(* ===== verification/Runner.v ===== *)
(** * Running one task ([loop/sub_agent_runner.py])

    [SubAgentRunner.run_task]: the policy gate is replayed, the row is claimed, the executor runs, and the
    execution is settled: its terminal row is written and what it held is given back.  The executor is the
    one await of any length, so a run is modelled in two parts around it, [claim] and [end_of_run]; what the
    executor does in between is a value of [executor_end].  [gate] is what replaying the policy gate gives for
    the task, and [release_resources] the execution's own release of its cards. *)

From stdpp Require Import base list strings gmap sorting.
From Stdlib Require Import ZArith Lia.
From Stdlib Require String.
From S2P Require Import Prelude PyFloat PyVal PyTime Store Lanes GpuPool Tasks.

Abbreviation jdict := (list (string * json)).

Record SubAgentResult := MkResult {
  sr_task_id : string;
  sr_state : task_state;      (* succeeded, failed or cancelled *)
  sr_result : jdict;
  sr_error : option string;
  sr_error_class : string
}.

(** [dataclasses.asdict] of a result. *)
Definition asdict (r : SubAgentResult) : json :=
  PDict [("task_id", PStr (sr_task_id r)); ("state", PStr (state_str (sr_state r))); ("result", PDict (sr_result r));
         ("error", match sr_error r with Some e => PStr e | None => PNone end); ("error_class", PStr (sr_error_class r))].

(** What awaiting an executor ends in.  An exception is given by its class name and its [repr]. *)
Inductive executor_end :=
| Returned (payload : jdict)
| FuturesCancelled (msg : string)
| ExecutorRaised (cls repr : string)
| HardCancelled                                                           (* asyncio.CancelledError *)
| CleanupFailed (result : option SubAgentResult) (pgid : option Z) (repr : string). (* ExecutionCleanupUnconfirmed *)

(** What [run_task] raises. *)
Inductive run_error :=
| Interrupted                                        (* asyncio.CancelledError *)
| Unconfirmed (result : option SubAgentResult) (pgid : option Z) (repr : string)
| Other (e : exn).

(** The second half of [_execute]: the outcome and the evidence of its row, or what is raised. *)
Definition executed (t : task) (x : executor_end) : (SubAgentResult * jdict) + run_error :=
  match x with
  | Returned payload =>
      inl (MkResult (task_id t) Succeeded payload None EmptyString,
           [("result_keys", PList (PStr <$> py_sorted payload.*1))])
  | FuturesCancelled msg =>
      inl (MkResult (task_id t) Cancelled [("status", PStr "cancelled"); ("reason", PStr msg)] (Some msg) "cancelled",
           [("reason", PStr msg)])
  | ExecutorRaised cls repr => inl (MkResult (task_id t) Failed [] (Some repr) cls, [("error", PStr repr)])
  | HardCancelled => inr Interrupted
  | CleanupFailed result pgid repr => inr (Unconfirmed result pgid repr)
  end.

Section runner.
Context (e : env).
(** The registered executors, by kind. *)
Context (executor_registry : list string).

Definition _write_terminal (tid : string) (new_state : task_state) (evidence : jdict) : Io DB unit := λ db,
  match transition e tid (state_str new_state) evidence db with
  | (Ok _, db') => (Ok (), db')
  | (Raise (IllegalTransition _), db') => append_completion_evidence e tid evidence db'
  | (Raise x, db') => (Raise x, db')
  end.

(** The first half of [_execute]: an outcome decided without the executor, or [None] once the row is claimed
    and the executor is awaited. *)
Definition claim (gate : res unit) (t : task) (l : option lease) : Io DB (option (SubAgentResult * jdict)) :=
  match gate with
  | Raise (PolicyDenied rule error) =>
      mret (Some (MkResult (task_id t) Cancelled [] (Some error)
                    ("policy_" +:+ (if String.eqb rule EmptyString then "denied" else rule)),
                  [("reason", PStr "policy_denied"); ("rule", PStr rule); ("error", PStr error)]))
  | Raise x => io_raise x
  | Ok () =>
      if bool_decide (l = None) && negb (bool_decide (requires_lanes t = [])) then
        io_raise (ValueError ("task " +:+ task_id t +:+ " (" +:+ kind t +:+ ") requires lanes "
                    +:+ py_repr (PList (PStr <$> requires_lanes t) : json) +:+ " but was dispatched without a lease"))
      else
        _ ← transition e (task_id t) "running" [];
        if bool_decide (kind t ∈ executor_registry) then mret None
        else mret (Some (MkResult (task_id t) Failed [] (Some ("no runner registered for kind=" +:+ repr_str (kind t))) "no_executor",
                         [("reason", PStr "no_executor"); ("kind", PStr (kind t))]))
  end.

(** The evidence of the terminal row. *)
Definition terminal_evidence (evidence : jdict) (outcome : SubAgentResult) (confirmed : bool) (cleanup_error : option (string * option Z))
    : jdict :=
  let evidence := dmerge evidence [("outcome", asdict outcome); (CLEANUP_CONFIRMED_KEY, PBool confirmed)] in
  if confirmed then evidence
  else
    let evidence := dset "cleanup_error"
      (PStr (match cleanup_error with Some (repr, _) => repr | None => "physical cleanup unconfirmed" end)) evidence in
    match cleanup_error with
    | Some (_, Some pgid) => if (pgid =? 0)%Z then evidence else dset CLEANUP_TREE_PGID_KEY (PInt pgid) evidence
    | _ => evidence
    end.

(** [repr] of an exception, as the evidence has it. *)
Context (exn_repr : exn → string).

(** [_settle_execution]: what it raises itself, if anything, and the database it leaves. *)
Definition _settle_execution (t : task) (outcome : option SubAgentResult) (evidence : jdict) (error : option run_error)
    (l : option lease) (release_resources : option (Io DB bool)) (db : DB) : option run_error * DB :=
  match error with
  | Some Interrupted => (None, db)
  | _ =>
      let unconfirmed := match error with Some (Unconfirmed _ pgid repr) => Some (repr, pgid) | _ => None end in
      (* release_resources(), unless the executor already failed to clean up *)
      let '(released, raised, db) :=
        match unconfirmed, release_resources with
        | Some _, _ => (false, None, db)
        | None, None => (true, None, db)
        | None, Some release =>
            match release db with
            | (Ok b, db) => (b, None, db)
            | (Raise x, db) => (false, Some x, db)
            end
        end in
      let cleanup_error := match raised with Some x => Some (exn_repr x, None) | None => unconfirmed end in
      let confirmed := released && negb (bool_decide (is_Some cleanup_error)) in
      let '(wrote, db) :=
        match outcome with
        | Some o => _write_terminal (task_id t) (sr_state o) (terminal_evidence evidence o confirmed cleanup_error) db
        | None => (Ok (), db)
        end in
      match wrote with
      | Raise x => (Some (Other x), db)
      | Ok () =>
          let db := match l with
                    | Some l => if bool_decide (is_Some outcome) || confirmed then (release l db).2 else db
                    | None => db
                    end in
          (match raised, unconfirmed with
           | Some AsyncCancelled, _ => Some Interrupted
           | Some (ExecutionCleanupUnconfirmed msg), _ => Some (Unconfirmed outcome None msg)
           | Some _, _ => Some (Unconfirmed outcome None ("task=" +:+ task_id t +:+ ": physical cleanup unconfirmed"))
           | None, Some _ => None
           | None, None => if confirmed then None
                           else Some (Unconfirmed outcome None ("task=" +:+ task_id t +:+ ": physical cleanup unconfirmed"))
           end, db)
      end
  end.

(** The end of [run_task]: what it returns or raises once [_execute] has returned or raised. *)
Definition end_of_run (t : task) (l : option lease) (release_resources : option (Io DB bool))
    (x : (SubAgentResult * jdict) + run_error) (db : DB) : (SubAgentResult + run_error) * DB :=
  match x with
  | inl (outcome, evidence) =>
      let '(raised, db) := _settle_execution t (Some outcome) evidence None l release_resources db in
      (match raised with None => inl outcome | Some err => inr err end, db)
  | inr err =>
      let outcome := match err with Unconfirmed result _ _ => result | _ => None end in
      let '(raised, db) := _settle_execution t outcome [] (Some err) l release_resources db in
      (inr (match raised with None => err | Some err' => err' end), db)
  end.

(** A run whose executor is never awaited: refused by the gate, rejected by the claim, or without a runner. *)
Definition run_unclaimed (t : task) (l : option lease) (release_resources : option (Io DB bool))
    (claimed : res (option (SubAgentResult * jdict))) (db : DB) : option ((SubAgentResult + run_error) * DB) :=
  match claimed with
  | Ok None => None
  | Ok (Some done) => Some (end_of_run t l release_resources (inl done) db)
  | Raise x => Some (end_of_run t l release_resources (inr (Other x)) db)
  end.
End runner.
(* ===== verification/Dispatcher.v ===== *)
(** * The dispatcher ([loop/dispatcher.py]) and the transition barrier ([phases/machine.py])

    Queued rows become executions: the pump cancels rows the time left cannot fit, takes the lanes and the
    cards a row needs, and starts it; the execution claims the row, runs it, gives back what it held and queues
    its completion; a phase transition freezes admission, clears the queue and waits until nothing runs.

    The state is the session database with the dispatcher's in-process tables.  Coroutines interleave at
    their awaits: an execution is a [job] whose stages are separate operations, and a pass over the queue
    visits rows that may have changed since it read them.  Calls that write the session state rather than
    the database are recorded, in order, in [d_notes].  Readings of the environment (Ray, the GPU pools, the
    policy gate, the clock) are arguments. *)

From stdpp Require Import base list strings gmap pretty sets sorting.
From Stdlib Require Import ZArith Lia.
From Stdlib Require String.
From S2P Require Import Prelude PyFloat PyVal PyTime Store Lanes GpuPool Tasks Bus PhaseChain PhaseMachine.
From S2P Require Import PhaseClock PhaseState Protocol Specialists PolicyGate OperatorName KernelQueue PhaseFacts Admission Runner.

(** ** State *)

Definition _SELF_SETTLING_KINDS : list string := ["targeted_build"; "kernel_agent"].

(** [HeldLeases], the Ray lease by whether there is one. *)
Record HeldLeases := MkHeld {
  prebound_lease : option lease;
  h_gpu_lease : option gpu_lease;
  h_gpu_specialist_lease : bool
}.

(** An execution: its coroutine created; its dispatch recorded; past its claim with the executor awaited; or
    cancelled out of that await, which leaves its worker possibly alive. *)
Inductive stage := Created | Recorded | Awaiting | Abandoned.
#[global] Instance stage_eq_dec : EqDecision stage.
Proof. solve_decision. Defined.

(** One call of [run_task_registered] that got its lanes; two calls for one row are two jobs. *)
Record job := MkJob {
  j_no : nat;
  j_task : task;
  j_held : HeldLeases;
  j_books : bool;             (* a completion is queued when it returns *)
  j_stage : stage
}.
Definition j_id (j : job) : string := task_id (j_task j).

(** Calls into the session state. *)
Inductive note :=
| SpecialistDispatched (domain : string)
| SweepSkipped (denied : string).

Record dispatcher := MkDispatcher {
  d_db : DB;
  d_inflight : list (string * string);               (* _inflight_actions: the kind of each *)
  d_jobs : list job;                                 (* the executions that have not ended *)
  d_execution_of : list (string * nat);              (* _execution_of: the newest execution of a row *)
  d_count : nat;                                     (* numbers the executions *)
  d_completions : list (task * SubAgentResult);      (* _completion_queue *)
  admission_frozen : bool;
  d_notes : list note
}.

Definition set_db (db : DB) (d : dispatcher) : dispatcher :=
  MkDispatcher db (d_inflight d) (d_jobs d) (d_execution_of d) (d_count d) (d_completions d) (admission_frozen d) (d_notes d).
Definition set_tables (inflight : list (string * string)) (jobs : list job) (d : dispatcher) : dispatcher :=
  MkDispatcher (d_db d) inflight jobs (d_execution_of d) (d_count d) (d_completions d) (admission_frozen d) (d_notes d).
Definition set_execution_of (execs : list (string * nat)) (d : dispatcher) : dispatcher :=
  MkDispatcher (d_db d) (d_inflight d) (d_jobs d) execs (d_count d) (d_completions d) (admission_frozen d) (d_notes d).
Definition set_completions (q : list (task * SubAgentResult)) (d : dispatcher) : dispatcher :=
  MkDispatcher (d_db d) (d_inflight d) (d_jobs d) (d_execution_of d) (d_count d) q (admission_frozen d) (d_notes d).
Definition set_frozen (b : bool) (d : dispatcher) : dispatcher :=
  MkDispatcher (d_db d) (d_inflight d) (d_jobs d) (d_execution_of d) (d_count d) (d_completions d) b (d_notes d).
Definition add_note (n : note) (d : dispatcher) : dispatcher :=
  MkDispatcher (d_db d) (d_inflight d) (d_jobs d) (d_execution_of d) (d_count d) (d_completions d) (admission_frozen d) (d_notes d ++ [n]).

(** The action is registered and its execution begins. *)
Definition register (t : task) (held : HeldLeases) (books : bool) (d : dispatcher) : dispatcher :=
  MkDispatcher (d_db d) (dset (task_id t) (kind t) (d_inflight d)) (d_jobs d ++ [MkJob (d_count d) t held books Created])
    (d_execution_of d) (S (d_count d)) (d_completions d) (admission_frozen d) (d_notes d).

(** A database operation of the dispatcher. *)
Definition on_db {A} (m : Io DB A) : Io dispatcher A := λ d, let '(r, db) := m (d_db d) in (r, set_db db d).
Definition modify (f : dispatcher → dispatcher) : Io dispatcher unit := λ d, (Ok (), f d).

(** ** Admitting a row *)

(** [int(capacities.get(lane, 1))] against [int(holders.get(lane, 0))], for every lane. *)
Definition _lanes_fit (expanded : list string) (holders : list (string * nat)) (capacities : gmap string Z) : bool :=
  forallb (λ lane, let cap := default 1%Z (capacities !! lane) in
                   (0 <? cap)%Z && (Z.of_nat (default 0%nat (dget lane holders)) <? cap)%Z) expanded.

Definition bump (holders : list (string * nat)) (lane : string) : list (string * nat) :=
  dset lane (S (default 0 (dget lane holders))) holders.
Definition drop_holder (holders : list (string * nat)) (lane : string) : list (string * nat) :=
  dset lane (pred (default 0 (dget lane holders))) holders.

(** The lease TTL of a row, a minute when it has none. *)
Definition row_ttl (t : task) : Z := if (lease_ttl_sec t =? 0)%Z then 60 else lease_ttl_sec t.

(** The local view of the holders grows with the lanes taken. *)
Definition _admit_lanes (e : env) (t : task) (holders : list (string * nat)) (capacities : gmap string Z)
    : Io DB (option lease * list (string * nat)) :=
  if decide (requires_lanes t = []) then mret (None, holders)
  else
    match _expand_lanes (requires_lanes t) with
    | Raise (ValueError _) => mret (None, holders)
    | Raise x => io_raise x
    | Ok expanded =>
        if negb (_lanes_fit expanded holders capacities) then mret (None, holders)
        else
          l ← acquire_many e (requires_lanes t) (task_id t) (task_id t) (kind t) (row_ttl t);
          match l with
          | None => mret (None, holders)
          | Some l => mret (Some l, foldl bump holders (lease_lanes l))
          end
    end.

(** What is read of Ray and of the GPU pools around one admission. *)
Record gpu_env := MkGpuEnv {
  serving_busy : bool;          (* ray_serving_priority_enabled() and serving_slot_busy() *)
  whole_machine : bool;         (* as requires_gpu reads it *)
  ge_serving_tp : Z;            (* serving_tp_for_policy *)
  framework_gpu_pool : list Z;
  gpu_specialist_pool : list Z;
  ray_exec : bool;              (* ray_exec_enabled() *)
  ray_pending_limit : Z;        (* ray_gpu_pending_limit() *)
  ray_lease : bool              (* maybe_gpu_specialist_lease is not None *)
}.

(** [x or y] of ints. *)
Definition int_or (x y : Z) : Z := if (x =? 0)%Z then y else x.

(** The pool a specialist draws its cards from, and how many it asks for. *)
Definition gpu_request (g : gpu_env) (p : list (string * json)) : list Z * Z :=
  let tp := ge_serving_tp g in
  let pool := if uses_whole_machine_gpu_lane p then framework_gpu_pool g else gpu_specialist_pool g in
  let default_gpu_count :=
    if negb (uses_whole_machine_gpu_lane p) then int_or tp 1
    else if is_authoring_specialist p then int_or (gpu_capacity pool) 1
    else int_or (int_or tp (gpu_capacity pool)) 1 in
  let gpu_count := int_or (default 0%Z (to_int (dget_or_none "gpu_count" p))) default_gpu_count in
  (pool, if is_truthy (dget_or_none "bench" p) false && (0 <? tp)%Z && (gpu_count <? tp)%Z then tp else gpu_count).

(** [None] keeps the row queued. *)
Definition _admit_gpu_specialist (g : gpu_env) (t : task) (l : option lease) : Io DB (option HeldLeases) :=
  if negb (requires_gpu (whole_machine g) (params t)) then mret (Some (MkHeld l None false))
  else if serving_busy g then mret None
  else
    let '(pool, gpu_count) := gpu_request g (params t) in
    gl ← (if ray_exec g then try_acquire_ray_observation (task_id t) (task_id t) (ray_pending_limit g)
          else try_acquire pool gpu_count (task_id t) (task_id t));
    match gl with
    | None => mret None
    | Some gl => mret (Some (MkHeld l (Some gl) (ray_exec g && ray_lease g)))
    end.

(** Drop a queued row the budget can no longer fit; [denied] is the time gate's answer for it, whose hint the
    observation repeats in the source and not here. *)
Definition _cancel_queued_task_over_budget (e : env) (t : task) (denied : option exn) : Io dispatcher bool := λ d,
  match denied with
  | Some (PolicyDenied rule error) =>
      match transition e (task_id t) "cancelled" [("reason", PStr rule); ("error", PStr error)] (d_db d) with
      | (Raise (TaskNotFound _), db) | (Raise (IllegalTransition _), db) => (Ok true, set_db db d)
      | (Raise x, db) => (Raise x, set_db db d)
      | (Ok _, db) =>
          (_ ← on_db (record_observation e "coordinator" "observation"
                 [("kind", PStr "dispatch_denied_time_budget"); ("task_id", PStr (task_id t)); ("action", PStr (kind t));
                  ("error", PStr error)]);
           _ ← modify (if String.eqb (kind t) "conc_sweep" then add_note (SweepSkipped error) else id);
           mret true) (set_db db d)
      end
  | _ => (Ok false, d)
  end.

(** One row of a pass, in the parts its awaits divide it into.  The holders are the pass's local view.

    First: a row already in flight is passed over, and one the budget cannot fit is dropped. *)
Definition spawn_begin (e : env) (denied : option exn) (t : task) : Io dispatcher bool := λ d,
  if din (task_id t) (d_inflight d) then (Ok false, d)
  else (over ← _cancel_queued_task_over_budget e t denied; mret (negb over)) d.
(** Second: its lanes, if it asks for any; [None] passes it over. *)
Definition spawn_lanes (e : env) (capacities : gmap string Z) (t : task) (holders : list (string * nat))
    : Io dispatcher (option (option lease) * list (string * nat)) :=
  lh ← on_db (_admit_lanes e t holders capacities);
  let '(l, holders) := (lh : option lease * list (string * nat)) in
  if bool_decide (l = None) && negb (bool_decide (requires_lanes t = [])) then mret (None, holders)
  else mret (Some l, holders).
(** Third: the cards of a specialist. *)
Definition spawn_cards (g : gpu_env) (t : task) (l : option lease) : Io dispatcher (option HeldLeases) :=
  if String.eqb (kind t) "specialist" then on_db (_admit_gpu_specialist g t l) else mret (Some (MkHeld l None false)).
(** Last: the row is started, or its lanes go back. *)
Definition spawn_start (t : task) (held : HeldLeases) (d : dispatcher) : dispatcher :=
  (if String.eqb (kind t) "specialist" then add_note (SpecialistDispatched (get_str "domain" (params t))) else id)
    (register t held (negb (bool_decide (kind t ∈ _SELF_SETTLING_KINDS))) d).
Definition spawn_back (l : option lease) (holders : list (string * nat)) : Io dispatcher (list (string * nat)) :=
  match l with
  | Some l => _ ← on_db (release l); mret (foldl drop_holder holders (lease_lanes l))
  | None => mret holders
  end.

> [Aim of the exercise]
With the first line of the records as the start and the line holding "execution is settled: its" as the end, please copy exactly those lines and no others.

> [Output for this task]
(* ===== verification/Runner.v ===== *)
(** * Running one task ([loop/sub_agent_runner.py])

    [SubAgentRunner.run_task]: the policy gate is replayed, the row is claimed, the executor runs, and the
    execution is settled: its terminal row is written and what it held is given back.  The executor is the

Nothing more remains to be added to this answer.